Jules Verne

--Ma foi, monsieur, nous n'en savons que ce qu'on en disait à Perm, répondit Alcide Jolivet. Les Tartares de Féofar-Khan ont envahi toute la province de Sémipalatinsk, et, depuis quelques jours, ils descendent à marche forcée le cours de l'Irtyche. Il faut donc vous hâter si vous voulez les devancer à Omsk.

--En effet, répondit Michel Strogoff.

--On ajoutait aussi que le colonel Ogareff avait réussi à passer la frontière sous un déguisement, et qu'il ne pouvait tarder à rejoindre le chef tartare au centre même du pays soulevé.

--Mais comment l'aurait-on su? demanda Michel Strogoff, que ces nouvelles, plus ou moins véridiques, intéressaient directement.

--Eh! comme on sait toutes ces choses, répondit Alcide Jolivet. C'est dans l'air.

--Et vous avez des raisons sérieuses de penser que le colonel Ogareff est en Sibérie?

--J'ai même entendu dire qu'il avait dû prendre la route de Kazan à Ekaterinbourg.

--Ah! vous saviez cela, monsieur Jolivet? dit alors Harry Blount, que l'observation du correspondant français tira de son mutisme.

--Je le savais, répondit Alcide Jolivet.

--Et saviez-vous qu'il devait être déguisé en bohémien? demanda Harry Blount.

--En bohémien! s'écria presque involontairement Michel Strogoff, qui se rappela la présence du vieux tsigane à Nijni-Novgorod, son voyage à bord du _Caucase_ et son débarquement à Kazan.

--Je le savais assez pour en faire l'objet d'une lettre à ma cousine, répondit en souriant Alcide Jolivet.

--Vous n'avez pas perdu votre temps à Kazan! fit observer l'Anglais d'un ton sec.

--Mais non, cher confrère, et, pendant que le _Caucase_ s'approvisionnait, je faisais comme le _Caucase_!»

Michel Strogoff n'écoutait plus les réparties qu'Harry Blount et Alcide Jolivet échangeaient entre eux. Il songeait à cette troupe de bohémiens, à ce vieux tsigane dont il n'avait pu voir le visage, à la femme étrange qui l'accompagnait, au singulier regard qu'elle avait jeté sur lui, et il cherchait à rassembler dans son esprit tous les détails de cette rencontre, lorsqu'une détonation se fit entendre à une courte distance.
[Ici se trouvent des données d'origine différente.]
Lemma bytes_same s s' : same_shared s s' -> bytes_ok s -> bytes_ok s'.
Proof. intros (E1 & E2 & E3 & E4 & E5) []. unfold taken, written in *. split; unfold taken, written; rewrite ?E1, ?E2, ?E3, ?E4, ?E5; done. Qed.
Lemma writer_same s s' : same_shared s s' -> writer_at s' = writer_at s -> writer_ok s -> writer_ok s'.
Proof. intros (E1 & E2 & E3 & E4 & E5) E. unfold writer_ok, taken, written. by rewrite E, E1, E4, E5. Qed.
Lemma reader_same s s' : same_shared s s' -> reader_at s' = reader_at s -> reader_ok s -> reader_ok s'.
Proof. intros (E1 & E2 & E3 & E4 & E5) E. unfold reader_ok, seen_ok, taken, written. by rewrite E, E1, E4, E5. Qed.

(** Publishing leaves what the reader saw behind the head. *)
Lemma reader_more s l w : reader_ok s -> reader_ok (writer_to (publish_head s l) w).
Proof.
  unfold reader_ok, seen_ok, taken, written. cbn. rewrite length_app. destruct (reader_at s); try done.
  1-3: intros [H (h & E & Hh)]; split; [done|exists h; split; [done|lia]].
  intros (H1 & H2 & H3). split_and!; [done|lia|done].
Qed.

(** ** The writer's steps *)

Ltac side := first [done | by left | by right | split_and!; done].

Lemma write_room_ok parts fails s : writer_at s = WRoom parts -> shm_ok s -> shm_ok (write_step fails s).
Proof.
  intros E [[B1 B2 B3 B4] Hs Hw Hr Hk]. unfold write_step. rewrite E. unfold writer_ok in Hw. rewrite E in Hw.
  rewrite B1, B2, held_exact by lia. cbv zeta.
  assert (forall w, (forall n, w <> WRing n) -> writer_ok (writer_to s w) -> shm_ok (writer_to s w)) as Hgo.
  { intros w _ Hw'. split; [by split|done|done|by eapply reader_same; [..|exact Hr]|].
    unfold wake_ok, rung, looking in *. cbn. rewrite E in Hk. destruct (reader_at s); naive_solver. }
  destruct (Z.ltb_spec 0 (RING - (written s - taken s))).
  - apply Hgo; [done|]. unfold writer_ok, written, taken in *. cbn. lia.
  - destruct (gone s); [by apply Hgo|]. destruct fails; [by apply Hgo|]. split; [by split|done|by unfold writer_ok; rewrite E|done|done].
Qed.

Lemma write_copy_ok parts n fails s : writer_at s = WCopy parts n -> shm_ok s -> shm_ok (write_step fails s).
Proof.
  intros E [[B1 B2 B3 B4] Hs Hw Hr Hk]. unfold write_step. rewrite E. unfold writer_ok in Hw. rewrite E in Hw. destruct Hw as [Hn Hroom].
  rewrite copy_parts_put, B1, Nat.sub_0_r by lia. rewrite (put_mod _ _ _ (written s)) by (rewrite Z.add_0_r; apply wrapping_mod).
  set (l := take n (concat parts)). assert (length l = n) as El by (unfold l; rewrite length_take; lia).
  assert (forall p k, taken s <= p -> p + Z.of_nat k <= written s -> bytes_at (put (memory s) (written s) l) p k = bytes_at (memory s) p k) as Hold.
  { intros p k Hp Hk'. apply bytes_at_put_before; lia. }
  split.
  - split; cbn; [done|done|done|]. unfold taken, written in *. cbn. rewrite Hold by lia. done.
  - done.
  - unfold writer_ok, taken, written in *. cbn. split_and!; [lia|lia|]. apply bytes_at_put_same. lia.
  - unfold reader_ok, seen_ok, taken, written in *. cbn. destruct (reader_at s); try done. rewrite Hold by lia. done.
  - unfold wake_ok, rung, looking, taken, written in *. cbn. rewrite E in Hk. destruct (reader_at s); naive_solver.
Qed.

Lemma write_publish_ok l fails s : writer_at s = WPublish l -> shm_ok s -> shm_ok (write_step fails s).
Proof.
  intros E [[B1 B2 B3 B4] Hs Hw Hr Hk]. unfold write_step. rewrite E. unfold writer_ok in Hw. rewrite E in Hw. destruct Hw as (Hl & Hroom & Hb).
  split.
  - split; unfold taken, written in *; cbn; rewrite ?length_app.
    + rewrite B1, wrapping_add. f_equal. lia.
    + done.
    + lia.
    + replace (Z.to_nat _) with (Z.to_nat (Z.of_nat (length (sent s)) - Z.of_nat (length (got s))) + length l)%nat by lia.
      rewrite bytes_at_app, app_assoc, <- B4. f_equal. replace (_ + _) with (Z.of_nat (length (sent s))) by lia. done.
  - done.
  - done.
  - by apply reader_more.
  - unfold wake_ok, rung, looking, taken, written in *. cbn. rewrite E in Hk.
    destruct (reader_at s); [done..| | | | | |done|done|done]; try naive_solver.
Qed.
«Ah! messieurs, en avant! s'écria Michel Strogoff.

--Tiens! pour un digne négociant qui fuit les coups de feu, se dit Alcide Jolivet, il court bien vite à l'endroit où ils éclatent!»

Et, suivi d'Harry Blount, qui n'était pas homme à rester en arrière, il se précipita sur les pas de Michel Strogoff.

Quelques instants après, tous trois étaient en face du saillant qui abritait le tarentass au tournant du chemin.

Le bouquet de pins allumé par la foudre brûlait, encore. La route était déserte. Cependant, Michel Strogoff n'avait pu se tromper. Le bruit d'une arme à feu était bien arrivé jusqu'à lui.

Soudain, un formidable grognement se fit entendre, et une seconde détonation éclata au delà du talus.

«Un ours! s'écria Michel Strogoff, qui ne pouvait se méprendre à ce grognement. Nadia! Nadia!»

Et, tirant son coutelas de sa ceinture, Michel Strogoff s'élança par un bond formidable et tourna le contrefort derrière lequel la jeune fille avait promis de l'attendre.

Les pins, alors dévorés par les flammes du tronc à la cime, éclairaient largement la scène.

Au moment où Michel Strogoff atteignit le tarentass, une masse énorme recula jusqu'à lui.

C'était un ours de grande taille. La tempête l'avait chassé des bois qui hérissaient ce talus de l'Oural, et il était venu chercher refuge dans cette excavation, sa retraite habituelle, sans doute, que Nadia occupait alors.

Deux des chevaux, effrayés de la présence de l'énorme animal, brisant leurs traits, avaient pris la fuite, et l'iemschik, ne pensant qu'à ses bêtes, oubliant que la jeune fille allait rester seule en présence de l'ours, s'était jeté à leur poursuite.

La courageuse Nadia n'avait pas perdu la tête. L'animal, qui ne l'avait pas vue tout d'abord, s'était attaqué à l'autre cheval de l'attelage. Nadia, quittant alors l'anfractuosité dans laquelle elle s'était blottie, avait couru à la voiture, pris un des revolvers de Michel Strogoff, et, marchant hardiment sur l'ours, elle avait fait feu à bout portant.